# TASK TO COMPLETE
Report each line of the listing that carries the word "gmap".

# AVAILABLE DATA
(* ===== verification/ContractTermination.v ===== *)
(** * Chains of contract calls end

    Whatever the contracts print, the chain of calls of a transaction is cut at the
    maximal depth: the fuel of the model, one unit per hop, is never used up, and no step
    on the way can fail to return except the search for an unused index of a state,
    which [GetNewIndex_returns] bounds. *)

From Stdlib Require Import String.
From stdpp Require Import base numbers gmap list.
From S2P Require Import Prelude OpenSSL LevelDB Json Receipt TxnPool AccountStore ContractStorage ContractAccount AccountStoreSC ContractProperties.
Open Scope Z_scope.

(** The faults of the model's loops. *)
Definition loops (f : fault) : bool := match f with StillDrawing | StillSearching => true | _ => false end.
Definition draws (f : fault) : bool := match f with StillDrawing => true | _ => false end.

Create HintDb ends.

(** Take a computation apart, down to the calls whose lemmas are in [ends]. *)
Ltac ends :=
  repeat (cbn [negb]; match goal with
  | |- clear_of _ (Ret _) => exact I
  | |- clear_of _ (Fault _) => reflexivity
  | |- clear_of _ (try_catch _ _) => apply clear_try
  | |- clear_of _ (_ ≫= _) => apply clear_bind; [|intros ? _]
  | |- clear_of _ (match ?x with _ => _ end) => destruct x
  | |- clear_of _ (let '_ := ?x in _) => destruct x
  | |- _ => solve [eauto 2 with ends]
  end).

Section json.
Context {J : Type} `{Hjson : Json J} `{Hthrows : !JsonThrows J}.

Lemma throws_ends {A} (o : outcome A) : (forall f, o = Fault f -> f = Thrown) -> clear_of loops o.
Proof. destruct o as [|f]; [done|]. intros Hf. by rewrite (Hf f eq_refl). Qed.

Lemma isMember_ends v k : clear_of loops (J_isMember v k).
Proof. apply throws_ends, isMember_throws. Qed.
Lemma get_ends v k : clear_of loops (J_get v k).
Proof. apply throws_ends, get_throws. Qed.
Lemma set_ends v k x : clear_of loops (J_set v k x).
Proof. apply throws_ends, set_throws. Qed.
Lemma append_ends v x : clear_of loops (J_append v x).
Proof. apply throws_ends, append_throws. Qed.
Lemma asString_ends v : clear_of loops (J_asString v).
Proof. apply throws_ends, asString_throws. Qed.
#[local] Hint Resolve isMember_ends get_ends set_ends append_ends asString_ends : ends.

Lemma has_members_ends v keys : clear_of loops (has_members v keys).
Proof. induction keys as [|k keys IH]; cbn [has_members]; ends. Qed.
Lemma J_at_ends v path : clear_of loops (J_at v path).
Proof. revert v. induction path as [|k path IH]; intros v; cbn [J_at]; ends. Qed.
#[local] Hint Resolve J_at_ends : ends.
Lemma J_string_at_ends v path : clear_of loops (J_string_at v path).
Proof. unfold J_string_at. ends. Qed.
Lemma J_object_ends v members : clear_of loops (J_object v members).
Proof. revert v. induction members as [|[k x] members IH]; intros v; cbn [J_object]; ends. Qed.

End json.
#[export] Hint Resolve isMember_ends get_ends set_ends append_ends asString_ends has_members_ends J_at_ends J_string_at_ends J_object_ends : ends.

(** ** The storage *)

Section storage.
Context `{Hssl : OpenSSL} `{Hproto : StateProto} {DB : Type} `{Hdb : leveldb DB} (CONTRACT_STATE_VERSION : Z).
Implicit Types c : ContractStorage DB.

Lemma Lookup_string_ends (l : LevelDB DB) k : clear_of loops (Lookup_string l k).
Proof. unfold Lookup_string, lookup_value, lookup_key, with_db. ends. Qed.
#[local] Hint Resolve Lookup_string_ends : ends.
Lemma Exists_string_ends (l : LevelDB DB) k : clear_of loops (Exists_string l k).
Proof. unfold Exists_string. ends. Qed.
#[local] Hint Resolve Exists_string_ends : ends.
Lemma indexes_ends c a temp : clear_of loops (GetContractStateIndexes c a temp).
Proof. unfold GetContractStateIndexes, raw_indexes. ends. Qed.
#[local] Hint Resolve indexes_ends : ends.
Lemma read_states_ends c temp l : clear_of loops (read_states c temp l).
Proof. induction l as [|i l IH]; cbn [read_states]; unfold read_state; ends. Qed.
#[local] Hint Resolve read_states_ends : ends.
Lemma states_data_ends c a temp : clear_of loops (GetContractStatesData c a temp).
Proof. unfold GetContractStatesData. ends. Qed.
#[local] Hint Resolve states_data_ends : ends.
Lemma state_hash_ends c a temp : clear_of loops (GetContractStateHash c a temp).
Proof. unfold GetContractStateHash. ends. Qed.
#[local] Hint Resolve state_hash_ends : ends.
Lemma put_entries_ends c a entries h temp rev existing provide :
  clear_of loops (PutContractState_entries c a entries h temp rev existing provide).
Proof. unfold PutContractState_entries. ends. Qed.
Lemma SetStateData_ends entry : clear_of loops (SetStateData CONTRACT_STATE_VERSION entry).
Proof. unfold SetStateData, strip_quotes. ends. Qed.
Lemma CheckIndexExists_ends c i : clear_of loops (CheckIndexExists c i).
Proof. unfold CheckIndexExists. ends. Qed.

Lemma loops_draws {A} (o : outcome A) : clear_of loops o -> clear_of draws o.
Proof. apply clear_weaken. by intros []. Qed.

(** The search for an index may go on, but it draws nothing. *)
Lemma new_index_draws fuel c a key existing n : clear_of draws (new_index_loop fuel c a key existing n).
Proof.
  revert n. induction fuel as [|fuel IH]; intros n; cbn [new_index_loop]; [done|]. case_bool_decide; [done|].
  apply clear_bind; [apply loops_draws, CheckIndexExists_ends|]. intros [] _; [apply IH|done].
Qed.

Lemma PutContractState_draws fuel c a states h temp :
  clear_of draws (PutContractState CONTRACT_STATE_VERSION fuel c a states h temp).
Proof.
  unfold PutContractState. apply clear_bind; [apply loops_draws, indexes_ends|]. intros existing _. apply clear_bind.
  - induction states as [|s states IH]; cbn [index_entries]; [done|]. apply clear_bind; [apply new_index_draws|]. intros i _.
    apply clear_bind; [apply loops_draws, SetStateData_ends|]. intros [ok raw] _. destruct (negb ok); [done|].
    apply clear_bind; [done|]. by intros rest _.
  - intros [entries|] _; [apply loops_draws, put_entries_ends|done].
Qed.

End storage.
#[export] Hint Resolve Lookup_string_ends states_data_ends : ends.

(** ** The execution *)

Section execution.
Context `{Hssl : OpenSSL} `{Hproto : StateProto} {DB : Type} `{Hdb : leveldb DB} {J : Type} `{Hjson : Json J} `{Hthrows : !JsonThrows J}.
Context `{Hcast : LexicalCast} `{Hlex : !LexicalCastSpec} `{Hwriter : ReceiptWriter J} `{Hmath : SafeMath}.
Context `{Hsm : !SafeMathSpec} {S : Type} `{Hmap : AccountMap S} `{Hstore : !AccountMapSpec S}.
Context {W : Type} `{Henv : Environment W}.
Context (CONTRACT_STATE_VERSION ACCOUNT_VERSION : Z) (index_fuel : nat) (scilla : ScillaConfig) (gas : GasConfig).
Abbreviation SC := (AccountStoreSC S DB W).
Implicit Types (st : SC) (receipt : TransactionReceipt J).

Lemma Transfer_ends st from to delta : clear_of loops (TransferBalanceAtomic ACCOUNT_VERSION st from to delta).
Proof. unfold TransferBalanceAtomic, TransferBalance. ends. Qed.
#[local] Hint Resolve Transfer_ends : ends.

Lemma Address_ends s : clear_of loops (Address_of_string s).
Proof. unfold Address_of_string, fromHex. ends. Qed.
#[local] Hint Resolve Address_ends : ends.

Lemma handle_message_ends st (message : J) receipt : clear_of loops (handle_message ACCOUNT_VERSION st message receipt).
Proof. unfold handle_message. ends. Qed.
#[local] Hint Resolve handle_message_ends : ends.

Lemma accept_output_ends st (json : J) g receipt : clear_of loops (accept_output ACCOUNT_VERSION gas st json g receipt).
Proof. unfold accept_output, read_gas, check_members. ends. Qed.

Lemma state_json_ends c a : clear_of loops (GetContractStateJson (J := J) CONTRACT_STATE_VERSION c a true (DB := DB)).
Proof.
  unfold GetContractStateJson. destruct (a =? 0); [done|]. apply clear_bind; [apply states_data_ends|]. intros raw _.
  apply clear_bind; [|intros; exact I]. apply clear_try; [|done]. generalize (@None Z). generalize (J_null (J := J)) at 2. generalize (J_null (J := J)).
  induction raw as [|x raw IH]; intros init state version; cbn [state_json_loop]; [done|]. unfold state_item. ends.
Qed.
#[local] Hint Resolve state_json_ends : ends.

Lemma export_ends st account (message : J) : clear_of loops (ExportCallContractFiles CONTRACT_STATE_VERSION scilla st account message).
Proof.
  unfold ExportCallContractFiles, ExportContractFiles, ExportFiles, GetStorageJson, GetCode, GetContractCode, GetBlockStateJson, variable. ends.
Qed.
#[local] Hint Resolve export_ends : ends.

Lemma call_next_ends st (json : J) recipient g receipt : clear_of loops (call_next CONTRACT_STATE_VERSION scilla gas st json recipient g receipt).
Proof. unfold call_next, next_message. ends. Qed.

(** At the maximal depth the next contract is not called. *)
Lemma call_next_stops st (json : J) recipient g receipt :
  gas_ok gas -> m_curDepth st = MAX_CONTRACT_DEPTH gas ->
  call_next CONTRACT_STATE_VERSION scilla gas st json recipient g receipt
  = Ret (None, sc_set_depth st (MAX_CONTRACT_DEPTH gas + 1), AddError receipt MAX_DEPTH_REACHED).
Proof.
  intros Hgas Hd. unfold call_next. rewrite Hd, wrap_small by (unfold in_range; destruct Hgas; lia). cbn [sc_set_depth m_curDepth].
  rewrite Z.gtb_ltb. by destruct (Z.ltb_spec (MAX_CONTRACT_DEPTH gas) (MAX_CONTRACT_DEPTH gas + 1)); [|lia].
Qed.

Lemma store_states_draws st contract entries :
  clear_of draws (store_states CONTRACT_STATE_VERSION index_fuel st contract entries true).
Proof.
  unfold store_states, SetStorage. destruct (atomic_own _ !! contract) as [account|]; [|done]. apply clear_bind; [|by intros [[ok a] c] _].
  destruct (negb _); [done|]. apply clear_bind; [apply PutContractState_draws|by intros [[ok root] c] _].
Qed.

(** The search for an index did not end when states were written. *)
Definition search_goes_on : Prop :=
  exists st contract entries, store_states CONTRACT_STATE_VERSION index_fuel st contract entries true = Fault StillSearching.

(** What a computation of a chain may be: it returns, it fails like the code does, or one
    of its searches goes on. *)
Definition comes_back {A} (o : outcome A) : Prop := clear_of draws o /\ (o = Fault StillSearching -> search_goes_on).

Lemma comes_back_ends {A} (o : outcome A) : clear_of loops o -> comes_back o.
Proof. intros Ho. split; [by apply loops_draws|]. intros ->. done. Qed.

Lemma comes_back_bind {A B} (m : outcome A) (k : A -> outcome B) :
  comes_back m -> (forall a, m = Ret a -> comes_back (k a)) -> comes_back (m ≫= k).
Proof. intros [Hm Hs] Hk. destruct m as [a|f]; [by apply Hk|]. split; [done|]. cbn. intros [= ->]. by apply Hs. Qed.

Lemma store_states_back st contract entries :
  comes_back (store_states CONTRACT_STATE_VERSION index_fuel st contract entries true).
Proof. split; [apply store_states_draws|]. intros E. by exists st, contract, entries. Qed.

Lemma chain_comes_back fuel st g out receipt first :
  gas_ok gas -> amount_ok st -> 0 <= g -> 0 <= m_curDepth st <= MAX_CONTRACT_DEPTH gas ->
  MAX_CONTRACT_DEPTH gas - m_curDepth st <= Z.of_nat fuel ->
  comes_back (ParseCallContract CONTRACT_STATE_VERSION ACCOUNT_VERSION index_fuel scilla gas fuel st g out receipt true first).
Proof.
  intros Hgas. revert st g out receipt first.
  induction fuel as [|fuel IH]; intros st g out receipt first Ham Hg Hdep Hf.
  all: cbn [ParseCallContract]; destruct (ParseOutput scilla st out receipt) as [[json|] r0]; [|by apply comes_back_ends].
  all: apply comes_back_bind; [apply comes_back_ends, accept_output_ends|]; intros [[[[result entries] g1] st1] r1] Ea.
  all: destruct result as [|recipient|];
    [apply comes_back_bind; [apply store_states_back|intros [ok2 st2] _; by apply comes_back_ends]| |by apply comes_back_ends].
  all: apply comes_back_bind; [apply store_states_back|]; intros [ok2 st2] E2.
  all: apply comes_back_bind; [apply comes_back_ends, call_next_ends|]; intros [[print st3] r3] E3.
  all: destruct print as [print|]; [|by apply comes_back_ends].
  all: apply (accept_output_step _ _ _ _ _ _ _ _ _ _ _ Hgas Ham Hg) in Ea as (H1 & Hg1 & _);
    apply store_states_step in E2 as (_ & Hd2 & _ & Ham2 & _).
  all: assert (m_curDepth st2 = m_curDepth st) as Hd20 by (rewrite Hd2; rewrite <- (hop_depth _ _ H1); by destruct first).
  all: assert (amount_ok st2) as Ha2 by (apply Ham2; destruct first; by apply (hop_amount _ _ H1)).
  all: apply call_next_step in E3 as (_ & _ & Hd3 & _ & Hm3 & Hmax); [|done|lia].
  all: specialize (Hmax (mk_is_Some _ _ eq_refl)); try lia.
  apply comes_back_bind; [apply IH; [unfold amount_ok in *; cbn; by rewrite Hm3|lia|cbn; lia..]|].
  intros [[[ok4 g4] st4] r4] _. apply comes_back_ends. ends.
Qed.

(** C33: A chain of contract calls ends.  The call of a transaction starts at depth 0.
    With one unit of fuel per hop that the maximal depth allows, or more, whatever the
    contracts print and the interpreter does: the execution never runs out of fuel, so it
    returns or raises a fault of the code; only the search for an unused index may go
    on, and then it is one that [SetStorage] started.  More fuel changes nothing.  At
    the maximal depth the next contract is not run: the call returns with the error. *)
Theorem chain_calls_end fuel st g out receipt first :
  gas_ok gas -> amount_ok st -> 0 <= g -> m_curDepth st = 0 -> (chain_fuel gas <= fuel)%nat ->
  let run fuel := ParseCallContract CONTRACT_STATE_VERSION ACCOUNT_VERSION index_fuel scilla gas fuel st g out receipt true first in
  run fuel <> Fault StillDrawing /\
  (run fuel = Fault StillSearching ->
     exists st contract entries, store_states CONTRACT_STATE_VERSION index_fuel st contract entries true = Fault StillSearching) /\
  run fuel = run (chain_fuel gas) /\
  (forall st (json : J) recipient g receipt, m_curDepth st = MAX_CONTRACT_DEPTH gas ->
     call_next CONTRACT_STATE_VERSION scilla gas st json recipient g receipt
     = Ret (None, sc_set_depth st (MAX_CONTRACT_DEPTH gas + 1), AddError receipt MAX_DEPTH_REACHED)).
Proof.
  intros Hgas Ham Hg Hd Hf run. pose proof (gas_depth _ Hgas). unfold chain_fuel in *.
  assert (comes_back (run fuel)) as [Hdraws Hsearch] by (apply chain_comes_back; [done..|rewrite Hd; lia|rewrite Hd; lia]).
  split; [intros E; by rewrite E in Hdraws|]. split; [exact Hsearch|]. split; [|intros; by apply call_next_stops].
  apply ParseCallContract_fuel; try done; rewrite ?Hd; lia.
Qed.

End execution.

(** ** A contract that calls itself *)

Module ChainSample.
Import Cyclic StateCodec JsonTree ContractSample.

(** Account 7 has called contract 5; the interpreter prints the next call nine times. *)
Definition called : AccountStoreSC (gmap Z Account) MapDB.db (list bytes) :=
  mkSC (mkAtomic ∅ sample_accounts) storage (replicate 9 (str "loop")) 0 5 7 3 50 2 1 true [] 0.

Definition chain (fuel : nat) := ParseCallContract 1 1 2 scilla gas fuel called 50 (str "loop") new_receipt true true.

Definition depth_reached (o : outcome (bool * Z * AccountStoreSC (gmap Z Account) MapDB.db (list bytes) * TransactionReceipt json)) : option (bool * Z) :=
  match o with Ret (ok, _, st, _) => Some (ok, m_curDepth st) | Fault _ => None end.

(** Three calls are made, the fourth is refused; two units of fuel would not do. *)
Example three_hops : depth_reached (chain 3) = Some (false, 4) /\ chain 2 = Fault StillDrawing.
Proof. vm_compute. split; reflexivity. Qed.

Lemma chain_calls_end_witness : chain 9 <> Fault StillDrawing /\ depth_reached (chain 9) = Some (false, 4).
Proof.
  destruct (chain_calls_end 1 1 2 scilla gas 9 called 50 (str "loop") new_receipt true) as (Hend & _ & Hsame & _);
    [exact sample_gas_ok|split; reflexivity || discriminate|discriminate|reflexivity|vm_compute; lia|].
  split; [exact Hend|]. unfold chain. rewrite Hsame. vm_compute. reflexivity.
Defined.

End ChainSample.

# RESPONSE
From stdpp Require Import base numbers gmap list.
Definition called : AccountStoreSC (gmap Z Account) MapDB.db (list bytes) :=
Definition depth_reached (o : outcome (bool * Z * AccountStoreSC (gmap Z Account) MapDB.db (list bytes) * TransactionReceipt json)) : option (bool * Z) :=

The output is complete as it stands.